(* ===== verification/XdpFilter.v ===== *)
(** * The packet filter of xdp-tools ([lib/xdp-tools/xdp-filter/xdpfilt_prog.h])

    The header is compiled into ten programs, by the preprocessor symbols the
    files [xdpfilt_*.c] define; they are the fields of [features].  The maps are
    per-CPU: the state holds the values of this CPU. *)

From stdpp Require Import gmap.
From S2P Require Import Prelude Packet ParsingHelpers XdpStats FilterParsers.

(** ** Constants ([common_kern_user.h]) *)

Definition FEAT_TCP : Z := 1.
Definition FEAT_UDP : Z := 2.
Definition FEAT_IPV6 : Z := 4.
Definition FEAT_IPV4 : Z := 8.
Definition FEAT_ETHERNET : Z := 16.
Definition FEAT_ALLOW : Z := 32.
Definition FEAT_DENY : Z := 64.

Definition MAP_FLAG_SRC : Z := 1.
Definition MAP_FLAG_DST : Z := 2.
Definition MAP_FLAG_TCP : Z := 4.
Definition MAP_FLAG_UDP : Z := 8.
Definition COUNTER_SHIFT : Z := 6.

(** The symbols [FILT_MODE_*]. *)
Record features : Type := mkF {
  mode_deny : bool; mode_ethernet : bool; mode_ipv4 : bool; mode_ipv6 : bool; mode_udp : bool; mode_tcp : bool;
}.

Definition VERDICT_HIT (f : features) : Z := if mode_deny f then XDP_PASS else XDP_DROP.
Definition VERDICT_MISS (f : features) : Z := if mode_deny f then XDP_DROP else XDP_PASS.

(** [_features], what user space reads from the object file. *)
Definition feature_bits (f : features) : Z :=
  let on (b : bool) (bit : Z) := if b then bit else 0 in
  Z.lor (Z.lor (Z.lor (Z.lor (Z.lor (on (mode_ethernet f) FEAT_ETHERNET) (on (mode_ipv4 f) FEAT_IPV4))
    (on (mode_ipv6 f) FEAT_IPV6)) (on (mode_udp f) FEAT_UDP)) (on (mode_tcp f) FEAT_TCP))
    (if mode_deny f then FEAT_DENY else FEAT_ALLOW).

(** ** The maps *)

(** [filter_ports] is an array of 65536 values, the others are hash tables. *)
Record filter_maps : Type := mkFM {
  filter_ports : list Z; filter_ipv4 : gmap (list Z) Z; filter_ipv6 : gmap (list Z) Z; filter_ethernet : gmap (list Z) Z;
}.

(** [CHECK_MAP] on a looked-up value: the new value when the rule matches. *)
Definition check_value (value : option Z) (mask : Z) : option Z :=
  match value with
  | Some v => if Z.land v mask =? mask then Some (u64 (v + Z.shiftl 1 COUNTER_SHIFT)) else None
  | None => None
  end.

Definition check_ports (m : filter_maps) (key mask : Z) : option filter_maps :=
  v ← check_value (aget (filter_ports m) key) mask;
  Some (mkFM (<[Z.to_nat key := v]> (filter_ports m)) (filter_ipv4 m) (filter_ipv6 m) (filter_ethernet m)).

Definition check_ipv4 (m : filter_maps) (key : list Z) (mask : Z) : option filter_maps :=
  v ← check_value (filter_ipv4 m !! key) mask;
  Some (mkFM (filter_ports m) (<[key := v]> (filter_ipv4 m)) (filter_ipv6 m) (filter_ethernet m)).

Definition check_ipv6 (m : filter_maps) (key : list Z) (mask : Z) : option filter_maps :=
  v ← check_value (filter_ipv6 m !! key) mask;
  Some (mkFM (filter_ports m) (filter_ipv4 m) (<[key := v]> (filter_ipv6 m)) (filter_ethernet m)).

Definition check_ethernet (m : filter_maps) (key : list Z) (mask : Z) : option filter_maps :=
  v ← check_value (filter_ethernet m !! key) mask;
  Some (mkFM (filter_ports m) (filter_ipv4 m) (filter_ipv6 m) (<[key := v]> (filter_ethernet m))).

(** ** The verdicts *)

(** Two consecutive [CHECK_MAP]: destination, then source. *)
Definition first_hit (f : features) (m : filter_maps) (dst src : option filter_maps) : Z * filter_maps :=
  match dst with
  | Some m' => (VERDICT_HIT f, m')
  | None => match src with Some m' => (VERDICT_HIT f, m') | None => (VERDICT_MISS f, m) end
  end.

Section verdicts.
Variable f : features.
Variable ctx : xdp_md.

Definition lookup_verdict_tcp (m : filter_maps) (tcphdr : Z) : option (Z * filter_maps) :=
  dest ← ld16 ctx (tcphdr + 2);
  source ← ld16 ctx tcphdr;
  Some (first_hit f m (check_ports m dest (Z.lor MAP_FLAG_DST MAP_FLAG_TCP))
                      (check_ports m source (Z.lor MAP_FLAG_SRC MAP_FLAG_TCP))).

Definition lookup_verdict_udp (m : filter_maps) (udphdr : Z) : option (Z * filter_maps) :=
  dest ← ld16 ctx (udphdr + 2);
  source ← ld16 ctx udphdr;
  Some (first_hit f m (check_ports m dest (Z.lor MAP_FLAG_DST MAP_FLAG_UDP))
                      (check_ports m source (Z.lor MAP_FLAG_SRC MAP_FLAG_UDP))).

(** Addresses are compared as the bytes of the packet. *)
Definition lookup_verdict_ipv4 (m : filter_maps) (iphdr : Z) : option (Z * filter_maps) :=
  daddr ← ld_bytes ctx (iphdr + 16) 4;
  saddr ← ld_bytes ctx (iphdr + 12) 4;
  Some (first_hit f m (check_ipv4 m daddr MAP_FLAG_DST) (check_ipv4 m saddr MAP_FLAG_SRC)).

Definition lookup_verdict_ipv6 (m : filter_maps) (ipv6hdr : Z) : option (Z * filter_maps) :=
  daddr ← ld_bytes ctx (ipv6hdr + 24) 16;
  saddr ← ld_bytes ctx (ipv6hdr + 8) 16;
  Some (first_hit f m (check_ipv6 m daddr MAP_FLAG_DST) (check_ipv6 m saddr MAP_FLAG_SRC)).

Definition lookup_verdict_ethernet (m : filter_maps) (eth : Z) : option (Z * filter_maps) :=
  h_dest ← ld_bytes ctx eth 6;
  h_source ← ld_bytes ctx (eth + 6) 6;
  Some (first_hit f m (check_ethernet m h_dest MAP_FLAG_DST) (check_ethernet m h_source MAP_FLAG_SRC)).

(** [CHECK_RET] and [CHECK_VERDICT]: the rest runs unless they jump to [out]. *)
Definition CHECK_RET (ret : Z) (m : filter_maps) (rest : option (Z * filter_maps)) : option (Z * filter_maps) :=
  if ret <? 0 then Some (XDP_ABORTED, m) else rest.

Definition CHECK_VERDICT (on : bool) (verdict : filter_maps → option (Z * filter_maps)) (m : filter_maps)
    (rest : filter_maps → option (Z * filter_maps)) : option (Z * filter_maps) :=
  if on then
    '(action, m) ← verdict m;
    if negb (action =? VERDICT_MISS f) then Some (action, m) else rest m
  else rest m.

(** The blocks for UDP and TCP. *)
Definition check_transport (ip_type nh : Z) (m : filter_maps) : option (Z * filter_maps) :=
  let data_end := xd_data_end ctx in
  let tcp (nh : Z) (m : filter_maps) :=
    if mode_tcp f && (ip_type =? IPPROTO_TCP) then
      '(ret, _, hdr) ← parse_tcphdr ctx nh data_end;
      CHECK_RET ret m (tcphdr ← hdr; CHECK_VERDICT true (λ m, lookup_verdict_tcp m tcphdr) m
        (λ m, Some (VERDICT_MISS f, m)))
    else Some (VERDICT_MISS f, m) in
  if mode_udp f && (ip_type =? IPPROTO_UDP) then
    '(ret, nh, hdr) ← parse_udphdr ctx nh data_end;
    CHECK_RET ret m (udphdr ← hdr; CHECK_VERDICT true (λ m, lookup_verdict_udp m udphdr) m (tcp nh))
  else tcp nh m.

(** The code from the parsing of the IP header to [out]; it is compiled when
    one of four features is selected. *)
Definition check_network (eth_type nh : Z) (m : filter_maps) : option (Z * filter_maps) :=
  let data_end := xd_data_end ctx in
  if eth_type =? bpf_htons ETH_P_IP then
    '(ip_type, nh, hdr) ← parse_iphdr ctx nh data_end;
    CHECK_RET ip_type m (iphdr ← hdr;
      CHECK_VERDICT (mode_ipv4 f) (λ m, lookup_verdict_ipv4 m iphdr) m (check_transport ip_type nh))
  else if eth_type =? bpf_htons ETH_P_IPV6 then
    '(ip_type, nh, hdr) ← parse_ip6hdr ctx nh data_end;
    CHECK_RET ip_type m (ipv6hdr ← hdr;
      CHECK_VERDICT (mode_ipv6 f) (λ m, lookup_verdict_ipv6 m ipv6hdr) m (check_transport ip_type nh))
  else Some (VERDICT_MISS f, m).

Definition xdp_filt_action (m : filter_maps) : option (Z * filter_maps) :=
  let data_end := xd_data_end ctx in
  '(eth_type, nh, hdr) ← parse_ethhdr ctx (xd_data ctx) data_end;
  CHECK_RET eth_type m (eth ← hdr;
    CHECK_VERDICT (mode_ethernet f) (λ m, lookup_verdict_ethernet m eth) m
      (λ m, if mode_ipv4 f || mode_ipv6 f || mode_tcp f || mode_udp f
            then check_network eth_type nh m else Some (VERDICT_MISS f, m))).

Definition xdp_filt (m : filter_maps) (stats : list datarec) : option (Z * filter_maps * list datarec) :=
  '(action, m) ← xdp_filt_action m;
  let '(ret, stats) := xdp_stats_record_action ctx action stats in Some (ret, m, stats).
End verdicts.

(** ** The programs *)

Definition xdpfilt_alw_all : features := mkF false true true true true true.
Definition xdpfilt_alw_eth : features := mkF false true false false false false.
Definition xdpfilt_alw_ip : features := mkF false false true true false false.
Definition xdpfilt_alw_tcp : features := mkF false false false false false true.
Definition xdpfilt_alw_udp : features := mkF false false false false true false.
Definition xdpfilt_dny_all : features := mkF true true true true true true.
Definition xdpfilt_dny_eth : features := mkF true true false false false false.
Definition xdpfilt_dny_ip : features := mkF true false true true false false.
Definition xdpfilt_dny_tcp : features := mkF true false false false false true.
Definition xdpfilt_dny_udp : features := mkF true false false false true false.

**Description of the task:**
Please output the lines of the listing above that fall in the stretch from the one with "Some (first_hit f m (check_ipv6" through the one with "else rest m.", exactly and only those.

**Exercise answer:**
  Some (first_hit f m (check_ipv6 m daddr MAP_FLAG_DST) (check_ipv6 m saddr MAP_FLAG_SRC)).

Definition lookup_verdict_ethernet (m : filter_maps) (eth : Z) : option (Z * filter_maps) :=
  h_dest ← ld_bytes ctx eth 6;
  h_source ← ld_bytes ctx (eth + 6) 6;
  Some (first_hit f m (check_ethernet m h_dest MAP_FLAG_DST) (check_ethernet m h_source MAP_FLAG_SRC)).

(** [CHECK_RET] and [CHECK_VERDICT]: the rest runs unless they jump to [out]. *)
Definition CHECK_RET (ret : Z) (m : filter_maps) (rest : option (Z * filter_maps)) : option (Z * filter_maps) :=
  if ret <? 0 then Some (XDP_ABORTED, m) else rest.

Definition CHECK_VERDICT (on : bool) (verdict : filter_maps → option (Z * filter_maps)) (m : filter_maps)
    (rest : filter_maps → option (Z * filter_maps)) : option (Z * filter_maps) :=
  if on then
    '(action, m) ← verdict m;
    if negb (action =? VERDICT_MISS f) then Some (action, m) else rest m
  else rest m.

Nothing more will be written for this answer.